The US government’s General Services Administration, which oversees works of art created under New Deal art programmes, has told the University of California, San Francisco (UCSF) that it considers a series of murals at risk of demolition to be federal property on loan to the school. The two are now discussing the government’s potential involvement in the murals’ preservation, the university says.
UCSF commissioned the Polish-born artist Bernard Zakheim—a student of Diego Rivera’s—to paint a suite of ten murals depicting California’s medical history in the 1930s. But the school now intends to demolish the building housing the murals, UC Hall, to construct a 1.5-million-sq-ft hospital and research centre on the site. The move has been criticised by heritage groups and the artist's family, who have issued public calls to save the murals.

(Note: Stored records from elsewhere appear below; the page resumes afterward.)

(* ===== verification/Layout.v ===== *)
(** * The operation-specific code: dimension checks, order setup, output
      inference

    [src/gen_blas.py] lines 202-375.  Each C fragment [check_dims_<op>]
    and [setup_order_<op>] is pasted by [ARRAYBLAS_TMPL] into the body of
    [GpuArray_r<op>]; here each is a transformer of that function's
    frame, whose [return GA_VALUE_ERROR] is [CReturn] and whose
    [err = GA_VALUE_ERROR; goto cleanup] is [CGoto].  Each Cython
    fragment [py_ensure_output_<op>] is pasted into the binding [def
    <op>(...)]; here it transforms the binding's locals and the heap,
    raising a Python exception as [CReturn]. *)

From Stdlib Require Import String List Bool ZArith Floats.
From S2P Require Import Prelude Dtype Runtime.
Import ListNotations.
Open Scope string_scope.
Open Scope blas_scope.

(** [if (t == cb_no_trans) t = cb_trans; else t = cb_no_trans;] *)
Definition flip_trans (t : cb_transpose) : cb_transpose :=
  if cb_transpose_eqb t cb_no_trans then cb_trans else cb_no_trans.

(** ** [check_dims_gemv] (lines 202-216) *)
Definition check_dims_gemv (f : frame) : cres gaerr frame :=
  let* A := arg f "A" in
  let* X := arg f "X" in
  let* Y := arg f "Y" in
  let* transA := trans_of f "transA" in
  let* '(m, n) :=
    (if cb_transpose_eqb transA cb_no_trans
     then let* d0 := dimc A 0 in let* d1 := dimc A 1 in CNext (d0, d1)
     else let* d1 := dimc A 1 in let* d0 := dimc A 0 in CNext (d1, d0)) in
  let f := set_size "n" n (set_size "m" m f) in
  let* y0 := dimc Y 0 in
  if negb (y0 =? m)%Z then CReturn GA_VALUE_ERROR else
  let* x0 := dimc X 0 in
  if negb (x0 =? n)%Z then CReturn GA_VALUE_ERROR else
  let* a0 := dimc A 0 in
  let f := set_size "m" a0 f in
  let* a1 := dimc A 1 in
  CNext (set_size "n" a1 f).

(** The block that reads the storage order of the order-defining
    matrix [mat] and sets [o] and its leading dimension [ld]
    ([setup_order_gemv] lines 219-229, [setup_order_gemm] lines 272-281,
    [setup_order_ger] lines 354-364 are this block for [A], [C], [A]). *)
Definition order_defining (mat ld : string) (f : frame) : cres gaerr frame :=
  let* P := ptr f mat in
  if is_f_flag P then
    let* d0 := dimc P 0 in CNext (set_size ld d0 (set_order cb_fortran f))
  else if is_c_flag P then
    let* d1 := dimc P 1 in CNext (set_size ld d1 (set_order cb_c f))
  else CGoto GA_VALUE_ERROR.

(** The block of [setup_order_gemm] for a matrix that follows the fixed
    order (lines 282-301 for [A], 302-321 for [B]): its leading dimension
    is its native one, and its transpose flag is inverted when its
    storage order disagrees with [o]. *)
Definition order_following (mat tr ld : string) (f : frame) : cres gaerr frame :=
  let* P := ptr f mat in
  if is_f_flag P then
    let* d0 := dimc P 0 in
    let f := set_size ld d0 f in
    let* o := cread (f_order f) in
    if cb_order_eqb o cb_c then
      let* t := trans_of f tr in CNext (set_trans tr (flip_trans t) f)
    else CNext f
  else if is_c_flag P then
    let* d1 := dimc P 1 in
    let f := set_size ld d1 f in
    let* o := cread (f_order f) in
    if cb_order_eqb o cb_fortran then
      let* t := trans_of f tr in CNext (set_trans tr (flip_trans t) f)
    else CNext f
  else CGoto GA_VALUE_ERROR.

(** ** [setup_order_gemv] (lines 218-230) *)
Definition setup_order_gemv (f : frame) : cres gaerr frame := order_defining "A" "lda" f.

(** ** [check_dims_gemm] (lines 248-269) *)
Definition check_dims_gemm (f : frame) : cres gaerr frame :=
  let* A := arg f "A" in
  let* B := arg f "B" in
  let* C := arg f "C" in
  let* transA := trans_of f "transA" in
  let* '(m, k) :=
    (if cb_transpose_eqb transA cb_no_trans
     then let* d0 := dimc A 0 in let* d1 := dimc A 1 in CNext (d0, d1)
     else let* d1 := dimc A 1 in let* d0 := dimc A 0 in CNext (d1, d0)) in
  let f := set_size "k" k (set_size "m" m f) in
  let* transB := trans_of f "transB" in
  let* n :=
    (if cb_transpose_eqb transB cb_no_trans then
       let* n := dimc B 1 in
       let* b0 := dimc B 0 in
       if negb (b0 =? k)%Z then CReturn GA_VALUE_ERROR else CNext n
     else
       let* n := dimc B 0 in
       let* b1 := dimc B 1 in
       if negb (b1 =? k)%Z then CReturn GA_VALUE_ERROR else CNext n) in
  let f := set_size "n" n f in
  let* c0 := dimc C 0 in
  if negb (c0 =? m)%Z then CReturn GA_VALUE_ERROR else
  let* c1 := dimc C 1 in
  if negb (c1 =? n)%Z then CReturn GA_VALUE_ERROR else
  CNext f.

(** ** [setup_order_gemm] (lines 271-322) *)
Definition setup_order_gemm (f : frame) : cres gaerr frame :=
  let* f := order_defining "C" "ldc" f in
  let* f := order_following "A" "transA" "lda" f in
  order_following "B" "transB" "ldb" f.

(** ** [check_dims_ger] (lines 346-351) *)
Definition check_dims_ger (f : frame) : cres gaerr frame :=
  let* A := arg f "A" in
  let* X := arg f "X" in
  let* Y := arg f "Y" in
  let* m := dimc X 0 in
  let f := set_size "m" m f in
  let* n := dimc Y 0 in
  let f := set_size "n" n f in
  let* a0 := dimc A 0 in
  if negb (a0 =? m)%Z then CReturn GA_VALUE_ERROR else
  let* a1 := dimc A 1 in
  if negb (a1 =? n)%Z then CReturn GA_VALUE_ERROR else
  CNext f.

(** ** [setup_order_ger] (lines 353-365) *)
Definition setup_order_ger (f : frame) : cres gaerr frame := order_defining "A" "lda" f.

(** ** The Cython fragments *)

Section PyFragments.
Context {RT : BlasRuntime}.

(** [pygpu_empty(nd, shp, typecode, GA_ANY_ORDER, ctx, None)] and
    [pygpu_zeros(...)]: a fresh array, or the runtime's error raised as
    [GpuArrayException]. *)
Definition pygpu_alloc (zero : bool) (shape : list Z) (tc : Z) (h : heap)
  : cres pyexc (GpuArray * heap) :=
  match rt_alloc shape tc with
  | GA_NO_ERROR =>
      CNext (alloc_array shape tc (next h),
             {| live := live h; next := S (next h); calls := calls h;
                zeroed := if zero then next h :: zeroed h else zeroed h |})
  | e => CReturn (GpuArrayException e)
  end.

(** [py_ensure_output_gemv] (lines 234-246). *)
Definition py_ensure_output_gemv (p : pyframe) (h : heap) : cres pyexc (pyframe * heap) :=
  let* A := py_arr p "A" in
  if negb (Nat.eqb (nd A) 2) then CReturn (TypeError "A is not a matrix") else
  let* transA := py_trans p "transA" in
  let* Yshp := (if cb_transpose_eqb transA cb_no_trans then dimc A 0 else dimc A 1) in
  let p := set_shp "Yshp" [Yshp] p in
  let* ynone := py_is_none p "Y" in
  if ynone then
    let* beta := py_scal p "beta" in
    if negb (PrimFloat.eqb beta 0%float) then
      CReturn (ValueError "Y not provided and beta != 0")
    else
      let* '(Y, h) := pygpu_alloc false [Yshp] (typecode A) h in
      CNext (set_opt "overwrite_y" true (set_arr "Y" (Some Y) p), h)
  else CNext (p, h).

(** [py_ensure_output_gemm] (lines 326-344). *)
Definition py_ensure_output_gemm (p : pyframe) (h : heap) : cres pyexc (pyframe * heap) :=
  let* A := py_arr p "A" in
  if negb (Nat.eqb (nd A) 2) then CReturn (TypeError "A is not a matrix") else
  let* B := py_arr p "B" in
  if negb (Nat.eqb (nd B) 2) then CReturn (TypeError "B is not a matrix") else
  let* transA := py_trans p "transA" in
  let* c0 := (if cb_transpose_eqb transA cb_no_trans then dimc A 0 else dimc A 1) in
  let* transB := py_trans p "transB" in
  let* c1 := (if cb_transpose_eqb transB cb_no_trans then dimc B 1 else dimc B 0) in
  let p := set_shp "Cshp" [c0; c1] p in
  let* cnone := py_is_none p "C" in
  if cnone then
    let* beta := py_scal p "beta" in
    if negb (PrimFloat.eqb beta 0%float) then
      CReturn (ValueError "C not provided and beta != 0")
    else
      let* '(C, h) := pygpu_alloc false [c0; c1] (typecode A) h in
      CNext (set_opt "overwrite_c" true (set_arr "C" (Some C) p), h)
  else CNext (p, h).

(** [py_ensure_output_ger] (lines 369-375): note that it reads
    [X.ga.dimensions[0]] and [Y.ga.dimensions[0]] without checking the
    ranks of [X] and [Y]. *)
Definition py_ensure_output_ger (p : pyframe) (h : heap) : cres pyexc (pyframe * heap) :=
  let* anone := py_is_none p "A" in
  if anone then
    let* X := py_arr p "X" in
    let* a0 := dimc X 0 in
    let* Y := py_arr p "Y" in
    let* a1 := dimc Y 0 in
    let p := set_shp "Ashp" [a0; a1] p in
    let* '(A, h) := pygpu_alloc true [a0; a1] (typecode X) h in
    CNext (set_opt "overwrite_a" true (set_arr "A" (Some A) p), h)
  else CNext (p, h).

End PyFragments.

(** [py_decls_<op>] (lines 232, 324, 367): declarations only. *)
Definition py_decls_gemv := "cdef size_t Yshp".
Definition py_decls_gemm := "cdef size_t[2] Cshp".
Definition py_decls_ger := "cdef size_t[2] Ashp".

(** ** The fragments leave the array pointers alone *)

Lemma order_defining_keeps mat ld f f' :
  order_defining mat ld f = CNext f' -> keeps_ptrs f f'.
Proof. unfold order_defining. intros H. cres_inv; eauto 20 with blas. Qed.

Lemma order_following_keeps mat tr ld f f' :
  order_following mat tr ld f = CNext f' -> keeps_ptrs f f'.
Proof. unfold order_following. intros H. cres_inv; eauto 20 with blas. Qed.

Lemma check_dims_gemv_keeps f f' : check_dims_gemv f = CNext f' -> keeps_ptrs f f'.
Proof. unfold check_dims_gemv. intros H. cres_inv; eauto 20 with blas. Qed.

Lemma check_dims_gemm_keeps f f' : check_dims_gemm f = CNext f' -> keeps_ptrs f f'.
Proof. unfold check_dims_gemm. intros H. cres_inv; eauto 20 with blas. Qed.

Lemma check_dims_ger_keeps f f' : check_dims_ger f = CNext f' -> keeps_ptrs f f'.
Proof. unfold check_dims_ger. intros H. cres_inv; eauto 20 with blas. Qed.

Lemma setup_order_gemm_keeps f f' : setup_order_gemm f = CNext f' -> keeps_ptrs f f'.
Proof.
  unfold setup_order_gemm. intros H. cres_inv.
  apply order_defining_keeps in Hx. apply order_following_keeps in Hx0.
  apply order_following_keeps in H. eauto using keeps_ptrs_trans.
Qed.

(** ** The order setup never [return]s: its failure is a [goto cleanup] *)

Lemma order_defining_no_return mat ld f : no_return (order_defining mat ld f).
Proof. unfold order_defining, ptr. no_return_tac. Qed.

Lemma order_following_no_return mat tr ld f : no_return (order_following mat tr ld f).
Proof. unfold order_following, ptr, dimc, trans_of. no_return_tac. Qed.

Lemma setup_order_gemm_no_return f : no_return (setup_order_gemm f).
Proof.
  unfold setup_order_gemm.
  apply no_return_bind; [apply order_defining_no_return | intros f1].
  apply no_return_bind; [apply order_following_no_return | intros f2].
  apply order_following_no_return.
Qed.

A spokeswoman for the university told the San Francisco Chronicle last month that safely relocating the murals could cost as much as $8 million, and it has decided not to spend public funds on such a project “when the UC system faces financial challenges in the wake of COVID-19”. The university added in a statement that two historical preservation firms it hired concluded that relocating the fragile murals “would probably result in irreparable damage”.

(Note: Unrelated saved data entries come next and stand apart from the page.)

(* ===== verification/Negotiation.v ===== *)
(** * The layout negotiation is sound

    [LayoutProps] shows what [setup_order_gemm] computes: the call's
    order, each matrix's leading dimension and corrected flag.  This file
    shows that what it computes is right.  A BLAS routine called with
    order [o], flag [t] and leading dimension [ld] reads element [(i, j)]
    of [op(M)] at a fixed position of the buffer ([blas_offset]); the
    caller means element [(i, j)] of [op(P)] of its [GpuArray] [P],
    whose address its byte strides give ([caller_offset]).  On a
    one-segment matrix whose flags are those libgpuarray computes from
    its strides, the two agree at every index of [op(P)], whatever the
    order of the call: the corrected flag and the native leading
    dimension make the backend address exactly the caller's elements.
    [gemv] and [ger] take the order of [A] itself, so their flag needs
    no correction: composed with the dimension check, their fragments
    make the backend address the caller's [op(A)] and [A].

    The flags are read as [GpuArray_fix_flags] sets them ([contig_from]
    of [Runtime]): a dimension of extent 1 constrains no stride, and only
    index 0 is valid there.  [cb_conj_trans] addresses like [cb_trans]
    (the element types are real). *)

From Stdlib Require Import String List Bool ZArith Lia.
From S2P Require Import Prelude Dtype Runtime Layout Fixtures LayoutProps.
Import ListNotations.
Open Scope Z_scope.

(** ** What the caller and the backend address *)

(** The indices into the matrix of element [(i, j)] of [op(M)]. *)
Definition op_index (t : cb_transpose) (i j : Z) : Z * Z :=
  if cb_transpose_eqb t cb_no_trans then (i, j) else (j, i).

(** Element [(i, j)] of [op(P)] for the caller, in bytes from [P]'s
    offset: its byte strides. *)
Definition caller_offset (P : GpuArray) (t : cb_transpose) (i j : Z) : option Z :=
  let '(r, c) := op_index t i j in
  match strides P with [s0; s1] => Some (r * s0 + c * s1) | _ => None end.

UCSF also reached out to Nathan Zakheim, the artist’s 76-year-old son, suggesting that the family could remove the mural—at their own expense—and gave him three months to come up with a plan. Nathan Zakheim, who is an art conservator based in Los Angeles, says he worked with his father to remove and restore two other murals at UCSF’s Cole Hall in 1967, and that he believes he could do the job for $1 million.
Among those that have criticised the murals' possible destruction is Jackie Broxton, the executive director of the Biddy Mason Charitable Foundation. In an Op-Ed in The Los Angeles Times, Broxton reveals that one panel features Biddy Mason, a former slave who became a midwife, shown treating a malaria patient alongside Dr John Griffin, one of the city’s leading early medical authorities. “Zakheim depicts Mason as she was: a healing presence and a pillar of early Los Angeles,” Broxton says, adding: “The United States boasts vanishingly few monuments to women of color. Fewer still if the university is allowed to go forward with its ill-considered plans to bulldoze the Biddy Mason mural along with nine others.” In a statement it released on Wednesday, the university says it is now working to transfer a high-resolution image of the panel featuring Mason onto canvas for the foundation.
The university also says it is exploring relocating the murals to a museum or other institution, “where they can be properly maintained by experts and made available to scholars and the public”, which the school says it cannot continue to do. It is also in talks with the government about preserving the murals. But if UCSF cannot find someone to permanently take the works, they could be demolished with the building.